(** * Document-integrity workflow of [frontend/src/App.js]

    A shallow embedding of the client-side controller: the SHA-256 hashing
    helper [calculateSha256], the three event handlers of the [App]
    component ([handleFileChange], [handleRegister], [handleVerify]) and the
    [disabled] gates of the rendered controls.

    JavaScript values are embedded as [JsVal]; the component state held by
    the six [useState] cells is the record [State]; a handler is a
    computation in a small state/exception/trace monad [M], whose trace
    records the observable calls ([alert], [axios.post], [console.error]).
    The outcome of the awaited HTTP request is
    the backend's answer to the request, part of the environment the
    handlers run in; the outcome of the file read belongs to the [File]. *)

From Stdlib Require Import String Ascii ZArith NArith List Bool Lia.
From Stdlib Require Import Strings.Byte.
Import ListNotations.
Local Open Scope string_scope.

(** ** JavaScript values *)

Module Js.

#[local] Unset Elimination Schemes.

(** The values that reach the handlers: JSON data parsed by axios, error
    objects, and [undefined].  Numbers are the integer-valued ones (file
    sizes, block numbers): [JNum n] is the Number nearest to the integer
    [n], as a numeric literal with the digits of [n] is read.  Strings are
    kept as their UTF-8 bytes.  Arrays and functions never reach the code
    below and are left out. *)
Inductive JsVal : Type :=
| JUndefined
| JNull
| JBool (b : bool)
| JNum (n : Z)
| JStr (s : string)
| JObj (fields : list (string * JsVal)).

(** Completion of an evaluation: a value, or a thrown value. *)
Inductive Completion (A : Type) : Type :=
| Normal (a : A)
| Throw (e : JsVal).
Arguments Normal {A} a.
Arguments Throw {A} e.

(** An awaited promise: still pending, or settled. *)
Inductive Promise (A : Type) : Type :=
| Pending
| Fulfilled (a : A)
| Rejected (e : JsVal).
Arguments Pending {A}.
Arguments Fulfilled {A} a.
Arguments Rejected {A} e.

(** ToBoolean. *)
Definition truthy (v : JsVal) : bool :=
  match v with
  | JUndefined | JNull => false
  | JBool b => b
  | JNum n => negb (n =? 0)%Z
  | JStr s => negb (s =? "")
  | JObj _ => true
  end.

(** [v === 'lit'] *)
Definition strict_eq_str (v : JsVal) (lit : string) : bool :=
  match v with
  | JStr s => (s =? lit)
  | _ => false
  end.

Fixpoint lookup (k : string) (fields : list (string * JsVal)) : JsVal :=
  match fields with
  | [] => JUndefined
  | (k', v) :: rest => if (k' =? k) then v else lookup k rest
  end.

(** A [TypeError] object; the wording of [message] is the engine's. *)
Definition TypeError (message : string) : JsVal :=
  JObj [("name", JStr "TypeError"); ("message", JStr message)].

Definition show_nullish (v : JsVal) : string :=
  match v with JNull => "null" | _ => "undefined" end.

:::

■ Work to complete: Please retype the top of the data exactly, down to and including the line that holds "(** The values", and nothing further.

■ Your response:
(** * Document-integrity workflow of [frontend/src/App.js]

    A shallow embedding of the client-side controller: the SHA-256 hashing
    helper [calculateSha256], the three event handlers of the [App]
    component ([handleFileChange], [handleRegister], [handleVerify]) and the
    [disabled] gates of the rendered controls.

    JavaScript values are embedded as [JsVal]; the component state held by
    the six [useState] cells is the record [State]; a handler is a
    computation in a small state/exception/trace monad [M], whose trace
    records the observable calls ([alert], [axios.post], [console.error]).
    The outcome of the awaited HTTP request is
    the backend's answer to the request, part of the environment the
    handlers run in; the outcome of the file read belongs to the [File]. *)

From Stdlib Require Import String Ascii ZArith NArith List Bool Lia.
From Stdlib Require Import Strings.Byte.
Import ListNotations.
Local Open Scope string_scope.

(** ** JavaScript values *)

Module Js.

#[local] Unset Elimination Schemes.

(** The values that reach the handlers: JSON data parsed by axios, error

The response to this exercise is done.